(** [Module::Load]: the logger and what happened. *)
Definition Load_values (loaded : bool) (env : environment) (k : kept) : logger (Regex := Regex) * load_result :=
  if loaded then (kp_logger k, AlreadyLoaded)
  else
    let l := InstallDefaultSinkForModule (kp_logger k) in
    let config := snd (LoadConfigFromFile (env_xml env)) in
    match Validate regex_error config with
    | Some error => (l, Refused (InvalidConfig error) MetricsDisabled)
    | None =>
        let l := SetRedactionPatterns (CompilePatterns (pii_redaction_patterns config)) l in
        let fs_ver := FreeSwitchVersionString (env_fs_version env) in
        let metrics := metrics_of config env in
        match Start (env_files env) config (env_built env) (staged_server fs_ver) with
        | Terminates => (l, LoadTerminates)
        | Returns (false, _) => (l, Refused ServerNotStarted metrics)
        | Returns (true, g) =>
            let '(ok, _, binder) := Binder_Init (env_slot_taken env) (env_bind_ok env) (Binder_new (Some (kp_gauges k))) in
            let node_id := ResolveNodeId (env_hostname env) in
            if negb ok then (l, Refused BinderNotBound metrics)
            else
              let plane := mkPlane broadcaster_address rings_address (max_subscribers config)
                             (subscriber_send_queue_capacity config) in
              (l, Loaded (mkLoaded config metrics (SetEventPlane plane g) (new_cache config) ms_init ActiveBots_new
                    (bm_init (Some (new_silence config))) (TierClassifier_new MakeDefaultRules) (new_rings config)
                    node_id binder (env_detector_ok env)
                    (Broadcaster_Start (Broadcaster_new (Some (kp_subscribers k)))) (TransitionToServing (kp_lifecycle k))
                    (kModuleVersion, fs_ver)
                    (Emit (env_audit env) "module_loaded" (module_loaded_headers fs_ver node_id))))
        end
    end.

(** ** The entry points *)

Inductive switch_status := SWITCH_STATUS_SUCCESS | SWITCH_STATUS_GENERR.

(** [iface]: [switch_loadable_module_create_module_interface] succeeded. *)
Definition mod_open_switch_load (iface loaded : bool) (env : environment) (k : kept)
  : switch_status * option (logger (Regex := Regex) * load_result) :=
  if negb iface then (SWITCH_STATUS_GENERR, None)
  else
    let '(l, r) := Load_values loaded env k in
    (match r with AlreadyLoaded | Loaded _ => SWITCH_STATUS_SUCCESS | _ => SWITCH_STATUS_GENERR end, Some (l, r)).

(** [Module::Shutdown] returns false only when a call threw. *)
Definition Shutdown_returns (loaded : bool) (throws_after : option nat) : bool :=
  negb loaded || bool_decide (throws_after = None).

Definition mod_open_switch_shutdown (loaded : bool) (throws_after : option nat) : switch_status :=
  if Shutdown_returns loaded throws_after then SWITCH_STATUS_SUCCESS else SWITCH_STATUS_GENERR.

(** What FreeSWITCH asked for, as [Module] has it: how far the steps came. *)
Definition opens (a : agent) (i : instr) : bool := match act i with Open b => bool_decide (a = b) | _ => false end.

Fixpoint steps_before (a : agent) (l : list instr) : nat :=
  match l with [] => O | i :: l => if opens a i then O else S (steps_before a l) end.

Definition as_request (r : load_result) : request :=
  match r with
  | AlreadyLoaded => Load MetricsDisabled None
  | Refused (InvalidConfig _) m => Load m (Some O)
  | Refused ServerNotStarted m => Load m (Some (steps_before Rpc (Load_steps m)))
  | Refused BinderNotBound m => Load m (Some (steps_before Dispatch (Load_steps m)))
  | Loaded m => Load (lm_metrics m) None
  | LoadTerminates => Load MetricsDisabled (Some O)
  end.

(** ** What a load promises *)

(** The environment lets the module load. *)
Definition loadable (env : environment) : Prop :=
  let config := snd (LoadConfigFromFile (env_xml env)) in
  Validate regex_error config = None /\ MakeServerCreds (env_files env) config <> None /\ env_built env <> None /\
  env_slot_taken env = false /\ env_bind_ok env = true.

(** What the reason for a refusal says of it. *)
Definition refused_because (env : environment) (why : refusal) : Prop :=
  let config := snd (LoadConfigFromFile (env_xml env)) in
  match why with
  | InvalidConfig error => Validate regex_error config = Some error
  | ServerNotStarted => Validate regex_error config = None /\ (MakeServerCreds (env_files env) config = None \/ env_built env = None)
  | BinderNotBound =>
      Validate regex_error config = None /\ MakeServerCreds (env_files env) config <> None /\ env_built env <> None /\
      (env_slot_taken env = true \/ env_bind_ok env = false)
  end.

----------------------------------------

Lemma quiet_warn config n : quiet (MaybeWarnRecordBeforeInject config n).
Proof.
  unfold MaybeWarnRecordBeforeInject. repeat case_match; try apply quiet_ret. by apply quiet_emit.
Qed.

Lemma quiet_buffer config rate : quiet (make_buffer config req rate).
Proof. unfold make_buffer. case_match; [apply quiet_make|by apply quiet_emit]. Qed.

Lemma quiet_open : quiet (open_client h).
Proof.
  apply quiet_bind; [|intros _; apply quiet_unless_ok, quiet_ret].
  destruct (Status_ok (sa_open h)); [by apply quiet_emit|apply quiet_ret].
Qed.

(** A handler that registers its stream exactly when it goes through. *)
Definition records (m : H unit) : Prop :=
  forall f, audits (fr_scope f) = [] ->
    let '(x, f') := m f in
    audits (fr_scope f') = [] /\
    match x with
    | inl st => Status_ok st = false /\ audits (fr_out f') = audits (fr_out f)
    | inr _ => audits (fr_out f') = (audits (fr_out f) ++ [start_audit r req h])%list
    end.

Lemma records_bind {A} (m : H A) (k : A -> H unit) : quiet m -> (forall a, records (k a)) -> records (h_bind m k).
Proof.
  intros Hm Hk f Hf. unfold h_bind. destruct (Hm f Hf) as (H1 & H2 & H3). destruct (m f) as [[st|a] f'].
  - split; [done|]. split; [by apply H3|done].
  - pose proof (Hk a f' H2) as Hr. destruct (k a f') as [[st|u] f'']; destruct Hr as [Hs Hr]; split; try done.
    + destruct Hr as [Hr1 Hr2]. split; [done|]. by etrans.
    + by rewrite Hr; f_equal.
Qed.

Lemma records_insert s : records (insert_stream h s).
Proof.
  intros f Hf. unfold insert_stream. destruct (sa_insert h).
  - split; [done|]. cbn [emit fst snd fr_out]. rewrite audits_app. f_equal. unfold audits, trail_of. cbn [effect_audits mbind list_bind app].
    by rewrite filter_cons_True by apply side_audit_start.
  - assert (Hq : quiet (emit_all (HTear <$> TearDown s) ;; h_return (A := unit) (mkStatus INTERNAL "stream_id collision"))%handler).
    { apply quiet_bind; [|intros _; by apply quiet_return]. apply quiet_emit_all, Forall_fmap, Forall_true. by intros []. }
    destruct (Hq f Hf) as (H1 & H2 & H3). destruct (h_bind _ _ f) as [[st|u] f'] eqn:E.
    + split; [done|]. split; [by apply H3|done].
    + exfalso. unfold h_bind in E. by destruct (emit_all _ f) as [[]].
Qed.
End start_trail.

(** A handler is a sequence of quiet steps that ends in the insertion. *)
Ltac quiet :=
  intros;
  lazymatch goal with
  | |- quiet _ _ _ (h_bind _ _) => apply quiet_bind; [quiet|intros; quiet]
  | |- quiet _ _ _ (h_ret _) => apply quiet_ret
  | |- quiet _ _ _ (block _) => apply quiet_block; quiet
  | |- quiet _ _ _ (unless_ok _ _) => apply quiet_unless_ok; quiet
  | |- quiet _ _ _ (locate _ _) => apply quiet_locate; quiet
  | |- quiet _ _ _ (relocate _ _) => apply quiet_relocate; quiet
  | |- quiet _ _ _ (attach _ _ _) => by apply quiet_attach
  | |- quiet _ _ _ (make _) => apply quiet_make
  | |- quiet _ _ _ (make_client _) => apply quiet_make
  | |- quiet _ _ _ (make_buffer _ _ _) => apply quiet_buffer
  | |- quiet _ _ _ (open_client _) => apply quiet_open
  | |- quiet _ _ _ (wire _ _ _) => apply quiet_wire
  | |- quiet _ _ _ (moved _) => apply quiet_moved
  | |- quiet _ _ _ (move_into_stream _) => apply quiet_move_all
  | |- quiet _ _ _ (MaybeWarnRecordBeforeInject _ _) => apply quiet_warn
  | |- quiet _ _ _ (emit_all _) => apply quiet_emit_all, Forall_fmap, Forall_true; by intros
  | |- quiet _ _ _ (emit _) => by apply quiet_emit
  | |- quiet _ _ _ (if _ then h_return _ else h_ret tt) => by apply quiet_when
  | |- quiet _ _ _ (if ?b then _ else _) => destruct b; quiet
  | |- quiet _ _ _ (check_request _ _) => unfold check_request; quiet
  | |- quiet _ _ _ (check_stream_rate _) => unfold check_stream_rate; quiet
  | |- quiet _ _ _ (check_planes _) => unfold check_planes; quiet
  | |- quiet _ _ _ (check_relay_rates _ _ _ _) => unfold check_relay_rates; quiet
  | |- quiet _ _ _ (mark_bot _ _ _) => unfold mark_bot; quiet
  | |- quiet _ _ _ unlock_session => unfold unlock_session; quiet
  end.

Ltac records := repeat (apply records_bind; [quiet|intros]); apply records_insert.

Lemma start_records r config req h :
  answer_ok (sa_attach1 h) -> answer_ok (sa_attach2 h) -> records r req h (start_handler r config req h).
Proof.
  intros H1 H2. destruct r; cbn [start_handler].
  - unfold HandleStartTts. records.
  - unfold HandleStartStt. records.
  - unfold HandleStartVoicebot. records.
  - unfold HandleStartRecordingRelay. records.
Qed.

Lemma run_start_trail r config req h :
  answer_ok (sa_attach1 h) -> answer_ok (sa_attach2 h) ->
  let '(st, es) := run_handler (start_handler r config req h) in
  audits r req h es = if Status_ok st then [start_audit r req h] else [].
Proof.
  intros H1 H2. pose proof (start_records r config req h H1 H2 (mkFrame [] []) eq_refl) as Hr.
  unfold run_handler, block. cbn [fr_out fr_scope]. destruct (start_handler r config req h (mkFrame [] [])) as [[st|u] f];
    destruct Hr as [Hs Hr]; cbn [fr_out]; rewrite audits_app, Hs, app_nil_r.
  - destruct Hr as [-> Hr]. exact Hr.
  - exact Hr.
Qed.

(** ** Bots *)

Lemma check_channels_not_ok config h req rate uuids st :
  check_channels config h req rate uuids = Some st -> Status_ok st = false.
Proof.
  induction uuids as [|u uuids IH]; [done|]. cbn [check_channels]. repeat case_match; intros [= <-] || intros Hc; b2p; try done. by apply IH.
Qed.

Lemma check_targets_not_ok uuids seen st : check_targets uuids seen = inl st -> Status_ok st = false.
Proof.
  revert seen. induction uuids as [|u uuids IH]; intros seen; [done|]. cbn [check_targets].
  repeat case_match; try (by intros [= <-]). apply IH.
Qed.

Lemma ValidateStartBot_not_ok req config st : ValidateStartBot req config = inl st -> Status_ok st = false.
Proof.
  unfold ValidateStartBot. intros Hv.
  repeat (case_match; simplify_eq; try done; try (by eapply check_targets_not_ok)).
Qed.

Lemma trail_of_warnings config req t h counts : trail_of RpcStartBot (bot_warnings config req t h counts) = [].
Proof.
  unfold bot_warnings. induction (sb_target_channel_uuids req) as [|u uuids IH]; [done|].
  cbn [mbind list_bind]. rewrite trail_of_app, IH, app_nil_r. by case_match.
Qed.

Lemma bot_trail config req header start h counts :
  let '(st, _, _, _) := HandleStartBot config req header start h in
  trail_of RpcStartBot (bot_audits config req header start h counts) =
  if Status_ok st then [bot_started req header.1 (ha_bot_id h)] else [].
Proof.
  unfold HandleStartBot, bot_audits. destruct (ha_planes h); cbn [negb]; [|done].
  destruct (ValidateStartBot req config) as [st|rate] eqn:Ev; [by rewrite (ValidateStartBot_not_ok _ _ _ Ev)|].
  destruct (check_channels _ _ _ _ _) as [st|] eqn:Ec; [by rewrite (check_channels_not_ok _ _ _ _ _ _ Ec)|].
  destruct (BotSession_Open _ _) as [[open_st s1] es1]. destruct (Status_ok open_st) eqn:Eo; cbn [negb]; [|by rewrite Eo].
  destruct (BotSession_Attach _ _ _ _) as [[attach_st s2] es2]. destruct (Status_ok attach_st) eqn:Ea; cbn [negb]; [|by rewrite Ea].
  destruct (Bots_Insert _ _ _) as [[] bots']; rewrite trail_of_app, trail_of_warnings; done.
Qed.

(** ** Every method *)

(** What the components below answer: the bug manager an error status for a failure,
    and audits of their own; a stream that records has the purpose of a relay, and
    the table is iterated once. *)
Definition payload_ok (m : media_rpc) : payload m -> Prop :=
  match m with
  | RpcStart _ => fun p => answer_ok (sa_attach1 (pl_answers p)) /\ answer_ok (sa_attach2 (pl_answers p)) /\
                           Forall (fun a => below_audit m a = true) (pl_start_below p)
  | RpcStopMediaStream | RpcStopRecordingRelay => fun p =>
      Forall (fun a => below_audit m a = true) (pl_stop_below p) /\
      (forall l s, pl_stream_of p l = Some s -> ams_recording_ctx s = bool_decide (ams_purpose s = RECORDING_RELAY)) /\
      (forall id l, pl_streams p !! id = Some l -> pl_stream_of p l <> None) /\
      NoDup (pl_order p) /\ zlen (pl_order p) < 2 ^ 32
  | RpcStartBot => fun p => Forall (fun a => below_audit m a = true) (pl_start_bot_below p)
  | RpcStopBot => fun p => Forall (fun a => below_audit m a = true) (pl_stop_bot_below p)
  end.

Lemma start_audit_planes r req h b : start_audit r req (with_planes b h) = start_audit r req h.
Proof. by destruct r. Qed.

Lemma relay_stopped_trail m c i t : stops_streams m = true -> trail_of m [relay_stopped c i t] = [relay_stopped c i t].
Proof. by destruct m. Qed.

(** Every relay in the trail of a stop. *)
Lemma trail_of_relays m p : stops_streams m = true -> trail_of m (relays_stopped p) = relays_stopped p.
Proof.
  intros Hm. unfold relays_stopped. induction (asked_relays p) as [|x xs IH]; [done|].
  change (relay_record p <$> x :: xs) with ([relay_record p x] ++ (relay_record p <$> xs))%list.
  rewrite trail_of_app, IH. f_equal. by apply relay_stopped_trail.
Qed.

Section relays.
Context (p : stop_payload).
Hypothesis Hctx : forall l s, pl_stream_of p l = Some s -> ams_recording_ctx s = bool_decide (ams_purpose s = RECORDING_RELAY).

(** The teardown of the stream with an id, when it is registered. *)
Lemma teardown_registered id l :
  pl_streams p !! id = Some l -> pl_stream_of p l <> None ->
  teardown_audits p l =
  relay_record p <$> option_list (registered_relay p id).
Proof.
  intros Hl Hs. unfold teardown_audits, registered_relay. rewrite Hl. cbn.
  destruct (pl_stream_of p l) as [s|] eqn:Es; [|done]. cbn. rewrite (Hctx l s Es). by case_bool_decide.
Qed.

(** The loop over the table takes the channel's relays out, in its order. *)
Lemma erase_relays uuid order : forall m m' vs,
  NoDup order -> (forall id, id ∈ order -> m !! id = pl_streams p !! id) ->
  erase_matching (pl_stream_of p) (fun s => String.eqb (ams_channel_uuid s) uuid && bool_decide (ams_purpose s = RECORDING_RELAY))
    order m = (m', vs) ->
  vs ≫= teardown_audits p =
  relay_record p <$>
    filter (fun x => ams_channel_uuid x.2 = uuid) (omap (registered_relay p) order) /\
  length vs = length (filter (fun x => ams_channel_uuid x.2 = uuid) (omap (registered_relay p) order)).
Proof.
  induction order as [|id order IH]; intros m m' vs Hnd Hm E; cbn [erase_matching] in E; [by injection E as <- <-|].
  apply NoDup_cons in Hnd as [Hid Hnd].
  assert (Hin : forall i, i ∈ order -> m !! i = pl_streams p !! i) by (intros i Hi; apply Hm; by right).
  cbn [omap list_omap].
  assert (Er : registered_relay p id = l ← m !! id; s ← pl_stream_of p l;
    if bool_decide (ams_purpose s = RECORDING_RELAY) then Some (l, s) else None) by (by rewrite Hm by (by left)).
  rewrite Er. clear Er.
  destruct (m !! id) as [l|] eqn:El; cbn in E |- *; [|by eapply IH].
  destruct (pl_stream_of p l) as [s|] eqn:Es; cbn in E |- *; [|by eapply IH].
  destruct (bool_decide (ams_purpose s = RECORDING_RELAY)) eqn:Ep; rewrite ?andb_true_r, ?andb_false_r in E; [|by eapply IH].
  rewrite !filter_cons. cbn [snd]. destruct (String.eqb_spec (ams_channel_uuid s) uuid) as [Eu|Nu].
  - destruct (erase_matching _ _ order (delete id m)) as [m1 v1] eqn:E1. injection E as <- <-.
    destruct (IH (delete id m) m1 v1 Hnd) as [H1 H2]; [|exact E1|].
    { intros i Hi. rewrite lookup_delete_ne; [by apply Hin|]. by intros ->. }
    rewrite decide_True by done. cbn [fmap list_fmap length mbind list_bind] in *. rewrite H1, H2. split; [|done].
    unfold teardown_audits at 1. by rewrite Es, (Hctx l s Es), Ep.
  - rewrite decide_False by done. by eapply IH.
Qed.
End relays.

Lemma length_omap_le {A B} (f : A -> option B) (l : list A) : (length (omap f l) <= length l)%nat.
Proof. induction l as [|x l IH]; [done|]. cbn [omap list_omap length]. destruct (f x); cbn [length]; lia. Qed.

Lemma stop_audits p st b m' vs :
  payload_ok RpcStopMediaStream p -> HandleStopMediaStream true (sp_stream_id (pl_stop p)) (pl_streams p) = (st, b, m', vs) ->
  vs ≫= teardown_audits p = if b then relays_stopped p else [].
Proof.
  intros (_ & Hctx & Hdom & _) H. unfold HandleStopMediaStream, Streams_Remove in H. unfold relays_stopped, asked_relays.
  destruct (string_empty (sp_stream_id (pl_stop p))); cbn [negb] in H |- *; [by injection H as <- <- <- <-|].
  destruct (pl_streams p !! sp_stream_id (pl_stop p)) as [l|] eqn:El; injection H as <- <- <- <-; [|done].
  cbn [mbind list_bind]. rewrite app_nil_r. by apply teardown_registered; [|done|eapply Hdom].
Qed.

----------------------------------------

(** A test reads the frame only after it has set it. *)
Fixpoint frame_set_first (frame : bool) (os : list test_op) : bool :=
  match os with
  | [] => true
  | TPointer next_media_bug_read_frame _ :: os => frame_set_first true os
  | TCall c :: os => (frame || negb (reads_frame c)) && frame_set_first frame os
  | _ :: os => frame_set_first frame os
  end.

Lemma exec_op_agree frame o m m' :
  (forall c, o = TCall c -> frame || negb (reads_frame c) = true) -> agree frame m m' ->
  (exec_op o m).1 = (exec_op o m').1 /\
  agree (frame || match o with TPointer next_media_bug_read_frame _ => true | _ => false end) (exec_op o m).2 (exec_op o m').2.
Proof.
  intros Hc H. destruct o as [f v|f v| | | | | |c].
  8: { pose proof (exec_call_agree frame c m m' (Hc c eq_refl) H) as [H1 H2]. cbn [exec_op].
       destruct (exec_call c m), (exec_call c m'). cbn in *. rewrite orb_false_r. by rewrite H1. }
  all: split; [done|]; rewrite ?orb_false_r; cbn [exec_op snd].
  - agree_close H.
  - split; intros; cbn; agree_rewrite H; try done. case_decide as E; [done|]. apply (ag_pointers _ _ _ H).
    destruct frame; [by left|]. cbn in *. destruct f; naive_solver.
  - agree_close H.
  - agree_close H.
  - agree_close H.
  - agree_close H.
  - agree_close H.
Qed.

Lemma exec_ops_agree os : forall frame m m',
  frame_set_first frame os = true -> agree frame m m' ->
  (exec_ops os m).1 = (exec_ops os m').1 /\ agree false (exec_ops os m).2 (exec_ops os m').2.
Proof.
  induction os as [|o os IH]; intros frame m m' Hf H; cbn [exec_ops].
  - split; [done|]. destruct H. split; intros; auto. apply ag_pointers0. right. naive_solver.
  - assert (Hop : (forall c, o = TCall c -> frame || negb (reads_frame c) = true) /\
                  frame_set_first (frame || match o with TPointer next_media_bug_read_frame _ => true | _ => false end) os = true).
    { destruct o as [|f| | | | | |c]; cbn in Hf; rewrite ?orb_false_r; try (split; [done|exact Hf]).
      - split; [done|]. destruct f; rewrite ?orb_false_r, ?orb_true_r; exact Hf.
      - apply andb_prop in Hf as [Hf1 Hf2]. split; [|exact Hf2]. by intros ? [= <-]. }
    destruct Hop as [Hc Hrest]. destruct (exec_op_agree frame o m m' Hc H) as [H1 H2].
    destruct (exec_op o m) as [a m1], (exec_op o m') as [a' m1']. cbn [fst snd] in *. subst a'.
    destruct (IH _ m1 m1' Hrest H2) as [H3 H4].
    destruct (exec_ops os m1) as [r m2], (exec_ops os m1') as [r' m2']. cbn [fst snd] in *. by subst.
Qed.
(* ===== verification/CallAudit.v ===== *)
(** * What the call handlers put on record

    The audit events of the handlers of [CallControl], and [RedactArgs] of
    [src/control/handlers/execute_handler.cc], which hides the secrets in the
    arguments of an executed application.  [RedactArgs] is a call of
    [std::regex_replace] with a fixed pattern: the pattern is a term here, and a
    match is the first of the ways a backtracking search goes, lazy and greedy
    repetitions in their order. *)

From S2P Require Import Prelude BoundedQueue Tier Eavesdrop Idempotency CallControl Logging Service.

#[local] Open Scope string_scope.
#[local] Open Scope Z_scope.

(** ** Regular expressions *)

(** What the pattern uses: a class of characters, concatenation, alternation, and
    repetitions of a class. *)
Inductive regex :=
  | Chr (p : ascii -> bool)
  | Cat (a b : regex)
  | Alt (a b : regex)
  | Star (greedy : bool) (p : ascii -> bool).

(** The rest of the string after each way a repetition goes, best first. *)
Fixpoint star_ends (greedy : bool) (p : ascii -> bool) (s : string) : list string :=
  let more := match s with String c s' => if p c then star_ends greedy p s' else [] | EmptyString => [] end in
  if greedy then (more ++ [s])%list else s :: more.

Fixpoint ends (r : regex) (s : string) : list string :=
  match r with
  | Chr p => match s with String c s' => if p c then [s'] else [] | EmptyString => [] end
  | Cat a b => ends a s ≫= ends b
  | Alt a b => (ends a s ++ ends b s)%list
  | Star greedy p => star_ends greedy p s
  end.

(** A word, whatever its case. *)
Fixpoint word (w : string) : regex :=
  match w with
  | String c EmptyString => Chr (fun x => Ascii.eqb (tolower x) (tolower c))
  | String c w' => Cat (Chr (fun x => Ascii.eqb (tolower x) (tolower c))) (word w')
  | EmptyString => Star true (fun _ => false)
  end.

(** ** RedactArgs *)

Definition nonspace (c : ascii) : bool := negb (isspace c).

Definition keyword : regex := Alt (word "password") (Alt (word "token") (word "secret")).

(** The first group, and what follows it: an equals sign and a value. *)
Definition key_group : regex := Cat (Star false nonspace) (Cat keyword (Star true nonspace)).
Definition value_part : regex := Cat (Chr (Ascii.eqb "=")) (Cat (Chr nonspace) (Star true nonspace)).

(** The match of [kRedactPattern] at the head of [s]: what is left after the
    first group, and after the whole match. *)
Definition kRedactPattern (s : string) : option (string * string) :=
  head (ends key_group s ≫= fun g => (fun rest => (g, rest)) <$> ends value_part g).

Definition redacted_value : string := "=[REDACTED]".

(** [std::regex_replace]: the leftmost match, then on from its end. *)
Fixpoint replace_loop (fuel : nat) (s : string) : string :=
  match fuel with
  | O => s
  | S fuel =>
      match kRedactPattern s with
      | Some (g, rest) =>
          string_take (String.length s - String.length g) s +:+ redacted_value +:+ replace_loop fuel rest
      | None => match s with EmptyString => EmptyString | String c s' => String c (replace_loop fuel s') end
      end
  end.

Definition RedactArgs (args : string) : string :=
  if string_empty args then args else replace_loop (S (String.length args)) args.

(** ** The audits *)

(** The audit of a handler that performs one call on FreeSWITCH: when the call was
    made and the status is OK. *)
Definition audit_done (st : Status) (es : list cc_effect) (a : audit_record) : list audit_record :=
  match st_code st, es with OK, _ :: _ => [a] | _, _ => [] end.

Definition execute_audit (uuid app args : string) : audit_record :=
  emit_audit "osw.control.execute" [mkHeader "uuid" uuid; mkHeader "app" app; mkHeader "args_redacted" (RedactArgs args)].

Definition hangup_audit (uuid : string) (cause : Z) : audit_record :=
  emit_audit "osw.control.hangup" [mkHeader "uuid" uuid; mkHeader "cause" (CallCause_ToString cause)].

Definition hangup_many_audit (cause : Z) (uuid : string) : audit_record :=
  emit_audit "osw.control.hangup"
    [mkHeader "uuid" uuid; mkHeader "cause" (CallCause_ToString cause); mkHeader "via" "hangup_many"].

----------------------------------------

The range runs from the line with "Definition mod_open_switch_load (iface" up to and including the line with "match why with" in the listing above; please write out exactly those lines and nothing more.

Definition mod_open_switch_load (iface loaded : bool) (env : environment) (k : kept)
  : switch_status * option (logger (Regex := Regex) * load_result) :=
  if negb iface then (SWITCH_STATUS_GENERR, None)
  else
    let '(l, r) := Load_values loaded env k in
    (match r with AlreadyLoaded | Loaded _ => SWITCH_STATUS_SUCCESS | _ => SWITCH_STATUS_GENERR end, Some (l, r)).

(** [Module::Shutdown] returns false only when a call threw. *)
Definition Shutdown_returns (loaded : bool) (throws_after : option nat) : bool :=
  negb loaded || bool_decide (throws_after = None).

Definition mod_open_switch_shutdown (loaded : bool) (throws_after : option nat) : switch_status :=
  if Shutdown_returns loaded throws_after then SWITCH_STATUS_SUCCESS else SWITCH_STATUS_GENERR.

(** What FreeSWITCH asked for, as [Module] has it: how far the steps came. *)
Definition opens (a : agent) (i : instr) : bool := match act i with Open b => bool_decide (a = b) | _ => false end.

Fixpoint steps_before (a : agent) (l : list instr) : nat :=
  match l with [] => O | i :: l => if opens a i then O else S (steps_before a l) end.

Definition as_request (r : load_result) : request :=
  match r with
  | AlreadyLoaded => Load MetricsDisabled None
  | Refused (InvalidConfig _) m => Load m (Some O)
  | Refused ServerNotStarted m => Load m (Some (steps_before Rpc (Load_steps m)))
  | Refused BinderNotBound m => Load m (Some (steps_before Dispatch (Load_steps m)))
  | Loaded m => Load (lm_metrics m) None
  | LoadTerminates => Load MetricsDisabled (Some O)
  end.

(** ** What a load promises *)

(** The environment lets the module load. *)
Definition loadable (env : environment) : Prop :=
  let config := snd (LoadConfigFromFile (env_xml env)) in
  Validate regex_error config = None /\ MakeServerCreds (env_files env) config <> None /\ env_built env <> None /\
  env_slot_taken env = false /\ env_bind_ok env = true.

(** What the reason for a refusal says of it. *)
Definition refused_because (env : environment) (why : refusal) : Prop :=
  let config := snd (LoadConfigFromFile (env_xml env)) in
  match why with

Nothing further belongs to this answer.